→ **Provided records**
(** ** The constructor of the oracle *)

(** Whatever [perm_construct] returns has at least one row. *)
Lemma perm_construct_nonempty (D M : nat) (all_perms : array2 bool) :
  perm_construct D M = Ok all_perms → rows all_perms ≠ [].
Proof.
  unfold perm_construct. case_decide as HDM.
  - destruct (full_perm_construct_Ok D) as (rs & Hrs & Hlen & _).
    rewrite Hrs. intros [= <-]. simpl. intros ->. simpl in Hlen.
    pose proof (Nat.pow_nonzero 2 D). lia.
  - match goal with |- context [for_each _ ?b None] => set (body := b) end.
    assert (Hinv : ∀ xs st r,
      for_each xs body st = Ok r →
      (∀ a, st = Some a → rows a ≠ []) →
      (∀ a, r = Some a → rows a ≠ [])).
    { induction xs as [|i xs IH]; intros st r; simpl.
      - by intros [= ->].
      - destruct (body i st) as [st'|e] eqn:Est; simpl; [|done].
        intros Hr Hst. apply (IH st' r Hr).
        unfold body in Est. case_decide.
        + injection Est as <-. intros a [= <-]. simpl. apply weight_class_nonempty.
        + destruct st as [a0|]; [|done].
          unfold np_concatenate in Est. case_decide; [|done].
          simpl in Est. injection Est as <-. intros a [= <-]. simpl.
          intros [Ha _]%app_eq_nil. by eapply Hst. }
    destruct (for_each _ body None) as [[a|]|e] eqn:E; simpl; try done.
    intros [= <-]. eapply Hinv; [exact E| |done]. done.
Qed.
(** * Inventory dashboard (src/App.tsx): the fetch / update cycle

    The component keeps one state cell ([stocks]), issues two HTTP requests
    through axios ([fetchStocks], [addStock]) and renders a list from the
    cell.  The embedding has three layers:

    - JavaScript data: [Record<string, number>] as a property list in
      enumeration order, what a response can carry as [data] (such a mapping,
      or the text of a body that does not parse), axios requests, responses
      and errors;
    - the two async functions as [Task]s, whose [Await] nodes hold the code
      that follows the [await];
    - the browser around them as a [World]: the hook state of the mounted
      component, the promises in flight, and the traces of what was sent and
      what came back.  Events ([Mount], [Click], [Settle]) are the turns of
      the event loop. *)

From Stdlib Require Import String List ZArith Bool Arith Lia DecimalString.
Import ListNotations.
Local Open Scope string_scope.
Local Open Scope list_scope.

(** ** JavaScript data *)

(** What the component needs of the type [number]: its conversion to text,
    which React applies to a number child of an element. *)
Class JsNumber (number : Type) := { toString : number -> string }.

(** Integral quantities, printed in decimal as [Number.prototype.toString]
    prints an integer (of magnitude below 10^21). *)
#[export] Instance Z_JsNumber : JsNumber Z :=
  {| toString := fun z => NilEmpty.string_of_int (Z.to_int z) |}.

--

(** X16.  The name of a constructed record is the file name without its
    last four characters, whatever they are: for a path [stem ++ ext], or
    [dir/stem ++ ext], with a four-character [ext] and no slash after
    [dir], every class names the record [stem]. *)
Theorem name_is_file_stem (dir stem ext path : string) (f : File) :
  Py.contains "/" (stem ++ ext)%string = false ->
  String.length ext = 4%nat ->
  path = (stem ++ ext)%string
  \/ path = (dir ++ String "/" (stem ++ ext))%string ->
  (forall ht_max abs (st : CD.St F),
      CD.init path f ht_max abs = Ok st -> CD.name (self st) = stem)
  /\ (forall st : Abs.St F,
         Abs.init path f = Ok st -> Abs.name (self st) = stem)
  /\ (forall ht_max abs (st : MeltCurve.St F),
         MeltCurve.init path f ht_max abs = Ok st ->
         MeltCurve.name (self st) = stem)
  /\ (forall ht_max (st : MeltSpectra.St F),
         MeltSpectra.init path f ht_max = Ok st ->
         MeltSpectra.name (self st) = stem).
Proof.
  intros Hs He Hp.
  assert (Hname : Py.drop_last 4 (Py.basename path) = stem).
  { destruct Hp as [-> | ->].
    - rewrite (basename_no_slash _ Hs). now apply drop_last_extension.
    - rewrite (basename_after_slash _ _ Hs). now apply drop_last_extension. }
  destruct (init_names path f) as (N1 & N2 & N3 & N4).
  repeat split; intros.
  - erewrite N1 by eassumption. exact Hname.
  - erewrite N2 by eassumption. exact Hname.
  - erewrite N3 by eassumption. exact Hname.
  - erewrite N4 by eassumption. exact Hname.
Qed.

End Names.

--

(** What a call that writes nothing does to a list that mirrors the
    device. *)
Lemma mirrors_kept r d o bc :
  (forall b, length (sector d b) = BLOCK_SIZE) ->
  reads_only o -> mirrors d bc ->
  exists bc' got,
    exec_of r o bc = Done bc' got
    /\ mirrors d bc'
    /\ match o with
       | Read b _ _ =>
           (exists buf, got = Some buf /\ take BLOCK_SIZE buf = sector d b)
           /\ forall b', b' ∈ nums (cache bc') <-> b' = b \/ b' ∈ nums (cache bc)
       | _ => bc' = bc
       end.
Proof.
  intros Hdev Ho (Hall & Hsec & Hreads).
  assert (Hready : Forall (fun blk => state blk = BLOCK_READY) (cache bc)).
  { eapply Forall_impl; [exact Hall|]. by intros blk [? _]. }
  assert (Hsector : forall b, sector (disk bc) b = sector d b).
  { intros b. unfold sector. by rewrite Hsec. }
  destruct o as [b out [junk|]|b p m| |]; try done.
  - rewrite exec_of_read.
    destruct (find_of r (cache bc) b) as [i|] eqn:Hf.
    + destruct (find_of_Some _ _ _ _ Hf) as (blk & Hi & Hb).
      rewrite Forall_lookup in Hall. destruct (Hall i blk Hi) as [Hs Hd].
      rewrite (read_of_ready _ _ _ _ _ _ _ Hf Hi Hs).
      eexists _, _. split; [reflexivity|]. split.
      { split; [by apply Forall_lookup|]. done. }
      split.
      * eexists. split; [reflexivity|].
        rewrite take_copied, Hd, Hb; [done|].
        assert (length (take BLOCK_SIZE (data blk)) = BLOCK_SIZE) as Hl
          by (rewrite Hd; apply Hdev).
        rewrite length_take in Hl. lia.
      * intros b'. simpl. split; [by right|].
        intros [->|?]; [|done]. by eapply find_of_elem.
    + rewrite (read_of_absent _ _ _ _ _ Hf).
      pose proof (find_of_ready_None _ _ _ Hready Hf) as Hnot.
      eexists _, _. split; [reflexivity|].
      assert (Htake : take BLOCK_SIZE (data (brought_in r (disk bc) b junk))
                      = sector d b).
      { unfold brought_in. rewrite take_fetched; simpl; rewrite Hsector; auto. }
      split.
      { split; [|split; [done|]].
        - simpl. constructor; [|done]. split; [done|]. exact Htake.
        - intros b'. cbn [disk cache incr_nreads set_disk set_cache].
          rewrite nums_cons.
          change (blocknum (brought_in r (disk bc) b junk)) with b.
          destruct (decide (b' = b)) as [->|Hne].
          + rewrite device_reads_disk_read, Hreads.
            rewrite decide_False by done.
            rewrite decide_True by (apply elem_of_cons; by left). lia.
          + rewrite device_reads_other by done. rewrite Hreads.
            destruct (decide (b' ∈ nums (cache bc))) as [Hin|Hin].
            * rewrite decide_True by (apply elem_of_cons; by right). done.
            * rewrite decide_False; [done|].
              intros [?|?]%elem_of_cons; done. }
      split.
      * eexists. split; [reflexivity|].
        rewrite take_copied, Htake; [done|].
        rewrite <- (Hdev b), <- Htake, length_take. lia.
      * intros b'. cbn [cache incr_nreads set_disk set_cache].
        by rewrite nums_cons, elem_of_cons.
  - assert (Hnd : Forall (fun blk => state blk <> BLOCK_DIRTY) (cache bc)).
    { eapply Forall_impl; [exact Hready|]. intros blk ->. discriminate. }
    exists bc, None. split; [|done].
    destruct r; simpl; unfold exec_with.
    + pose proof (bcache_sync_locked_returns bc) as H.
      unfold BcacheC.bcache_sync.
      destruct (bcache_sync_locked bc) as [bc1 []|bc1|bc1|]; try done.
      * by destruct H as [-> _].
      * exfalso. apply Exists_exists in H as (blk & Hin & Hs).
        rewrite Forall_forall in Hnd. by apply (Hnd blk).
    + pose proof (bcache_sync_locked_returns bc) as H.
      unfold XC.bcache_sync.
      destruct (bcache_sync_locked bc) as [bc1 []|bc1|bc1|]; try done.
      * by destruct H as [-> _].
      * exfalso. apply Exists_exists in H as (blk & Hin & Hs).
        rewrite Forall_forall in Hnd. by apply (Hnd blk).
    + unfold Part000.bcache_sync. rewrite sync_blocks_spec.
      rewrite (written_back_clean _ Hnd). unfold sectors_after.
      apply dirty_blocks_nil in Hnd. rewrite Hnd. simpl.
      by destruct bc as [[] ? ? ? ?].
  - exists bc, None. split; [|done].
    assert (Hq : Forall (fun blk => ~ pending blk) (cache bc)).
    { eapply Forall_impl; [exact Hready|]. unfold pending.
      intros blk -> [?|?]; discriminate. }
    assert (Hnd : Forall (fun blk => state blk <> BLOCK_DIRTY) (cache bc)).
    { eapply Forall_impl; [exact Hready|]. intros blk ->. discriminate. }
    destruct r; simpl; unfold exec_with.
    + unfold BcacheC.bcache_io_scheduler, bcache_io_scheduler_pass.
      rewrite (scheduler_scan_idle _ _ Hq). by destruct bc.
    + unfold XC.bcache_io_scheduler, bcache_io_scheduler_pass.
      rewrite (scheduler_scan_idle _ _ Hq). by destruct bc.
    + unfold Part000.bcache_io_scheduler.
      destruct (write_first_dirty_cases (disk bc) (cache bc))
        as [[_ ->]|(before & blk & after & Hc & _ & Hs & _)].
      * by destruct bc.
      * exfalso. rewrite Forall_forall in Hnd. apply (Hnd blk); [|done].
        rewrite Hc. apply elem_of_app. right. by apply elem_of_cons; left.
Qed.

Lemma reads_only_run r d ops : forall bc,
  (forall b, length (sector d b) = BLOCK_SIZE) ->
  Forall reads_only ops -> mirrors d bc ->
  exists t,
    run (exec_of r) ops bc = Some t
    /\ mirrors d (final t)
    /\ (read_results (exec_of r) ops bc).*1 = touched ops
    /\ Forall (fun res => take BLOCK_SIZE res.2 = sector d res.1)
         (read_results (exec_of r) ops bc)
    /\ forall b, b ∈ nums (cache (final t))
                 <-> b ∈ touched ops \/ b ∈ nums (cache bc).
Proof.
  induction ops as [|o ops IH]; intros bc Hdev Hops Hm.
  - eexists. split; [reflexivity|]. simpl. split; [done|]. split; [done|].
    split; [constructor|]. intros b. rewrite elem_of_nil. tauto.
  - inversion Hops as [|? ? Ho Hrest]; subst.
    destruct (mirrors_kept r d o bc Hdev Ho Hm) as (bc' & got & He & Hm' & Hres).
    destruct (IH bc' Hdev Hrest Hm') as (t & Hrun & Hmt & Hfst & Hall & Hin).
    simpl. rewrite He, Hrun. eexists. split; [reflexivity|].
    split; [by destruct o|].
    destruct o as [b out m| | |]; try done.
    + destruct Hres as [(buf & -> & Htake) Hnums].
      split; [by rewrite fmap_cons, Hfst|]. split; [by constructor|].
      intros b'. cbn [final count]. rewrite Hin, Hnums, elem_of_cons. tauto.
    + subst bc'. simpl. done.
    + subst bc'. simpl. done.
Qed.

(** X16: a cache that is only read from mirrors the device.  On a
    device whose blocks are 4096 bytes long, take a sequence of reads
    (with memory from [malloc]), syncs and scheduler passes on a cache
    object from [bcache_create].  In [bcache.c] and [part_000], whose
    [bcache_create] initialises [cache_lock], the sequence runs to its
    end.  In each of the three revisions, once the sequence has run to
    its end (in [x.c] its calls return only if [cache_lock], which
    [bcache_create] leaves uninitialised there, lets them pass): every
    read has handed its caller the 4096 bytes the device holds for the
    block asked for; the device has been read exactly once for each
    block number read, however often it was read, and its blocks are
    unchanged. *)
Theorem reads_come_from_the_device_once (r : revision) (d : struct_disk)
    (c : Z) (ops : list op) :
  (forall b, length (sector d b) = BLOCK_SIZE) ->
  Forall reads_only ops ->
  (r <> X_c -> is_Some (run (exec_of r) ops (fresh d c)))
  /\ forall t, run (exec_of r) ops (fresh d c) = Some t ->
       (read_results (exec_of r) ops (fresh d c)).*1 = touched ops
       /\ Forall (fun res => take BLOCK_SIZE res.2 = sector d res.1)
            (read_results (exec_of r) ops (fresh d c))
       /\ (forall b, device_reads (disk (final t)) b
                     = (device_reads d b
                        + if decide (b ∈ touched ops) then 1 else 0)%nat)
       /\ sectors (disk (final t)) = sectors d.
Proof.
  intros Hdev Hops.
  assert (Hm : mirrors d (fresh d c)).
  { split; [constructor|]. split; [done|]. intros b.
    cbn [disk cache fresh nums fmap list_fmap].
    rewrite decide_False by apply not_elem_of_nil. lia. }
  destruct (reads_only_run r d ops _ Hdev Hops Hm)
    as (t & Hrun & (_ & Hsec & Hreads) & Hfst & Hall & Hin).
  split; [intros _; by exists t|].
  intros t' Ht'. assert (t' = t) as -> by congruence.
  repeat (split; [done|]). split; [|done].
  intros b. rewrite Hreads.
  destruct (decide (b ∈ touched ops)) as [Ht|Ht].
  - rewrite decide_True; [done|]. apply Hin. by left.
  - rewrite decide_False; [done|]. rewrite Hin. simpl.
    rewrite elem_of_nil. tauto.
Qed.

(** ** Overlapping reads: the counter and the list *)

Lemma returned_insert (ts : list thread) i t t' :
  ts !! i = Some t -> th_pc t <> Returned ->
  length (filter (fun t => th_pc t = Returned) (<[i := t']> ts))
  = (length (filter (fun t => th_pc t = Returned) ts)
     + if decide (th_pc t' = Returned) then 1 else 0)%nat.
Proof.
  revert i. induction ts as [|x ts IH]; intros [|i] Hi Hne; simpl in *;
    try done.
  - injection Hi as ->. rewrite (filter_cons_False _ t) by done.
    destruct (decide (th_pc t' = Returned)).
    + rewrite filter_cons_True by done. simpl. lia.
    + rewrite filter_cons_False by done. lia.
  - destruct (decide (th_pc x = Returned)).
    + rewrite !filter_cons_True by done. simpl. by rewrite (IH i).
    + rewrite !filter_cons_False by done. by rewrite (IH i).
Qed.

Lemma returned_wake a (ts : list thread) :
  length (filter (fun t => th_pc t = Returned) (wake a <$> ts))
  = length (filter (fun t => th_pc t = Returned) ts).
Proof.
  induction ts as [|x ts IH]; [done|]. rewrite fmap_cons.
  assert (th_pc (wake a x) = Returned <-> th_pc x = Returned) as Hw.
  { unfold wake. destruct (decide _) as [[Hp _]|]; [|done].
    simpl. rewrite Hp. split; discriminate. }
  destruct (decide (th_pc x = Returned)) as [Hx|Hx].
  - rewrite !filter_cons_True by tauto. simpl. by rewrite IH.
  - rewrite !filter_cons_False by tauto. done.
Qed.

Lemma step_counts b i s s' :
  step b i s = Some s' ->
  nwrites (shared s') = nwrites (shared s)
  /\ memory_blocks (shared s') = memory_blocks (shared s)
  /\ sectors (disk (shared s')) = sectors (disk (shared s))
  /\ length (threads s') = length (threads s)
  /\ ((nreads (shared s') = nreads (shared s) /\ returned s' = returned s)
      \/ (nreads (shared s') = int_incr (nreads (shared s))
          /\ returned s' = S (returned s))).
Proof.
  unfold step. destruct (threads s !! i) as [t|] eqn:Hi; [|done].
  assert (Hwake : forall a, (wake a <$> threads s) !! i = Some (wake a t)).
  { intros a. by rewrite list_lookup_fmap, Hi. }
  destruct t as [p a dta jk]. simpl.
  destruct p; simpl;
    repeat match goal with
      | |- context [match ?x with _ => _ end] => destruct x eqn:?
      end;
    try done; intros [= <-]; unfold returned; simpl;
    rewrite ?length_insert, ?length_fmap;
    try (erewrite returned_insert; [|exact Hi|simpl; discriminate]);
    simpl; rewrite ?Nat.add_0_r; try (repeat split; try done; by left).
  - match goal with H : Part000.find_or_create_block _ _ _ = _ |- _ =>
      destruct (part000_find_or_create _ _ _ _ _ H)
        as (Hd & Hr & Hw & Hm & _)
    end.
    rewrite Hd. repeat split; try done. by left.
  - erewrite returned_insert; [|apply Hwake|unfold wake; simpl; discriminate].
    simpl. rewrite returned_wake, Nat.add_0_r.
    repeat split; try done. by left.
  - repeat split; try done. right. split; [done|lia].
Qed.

→ **Aim of the exercise**
Determine how many lines of the listing above hold the word "shared". Report that number without anything else.

→ **Final answer**
5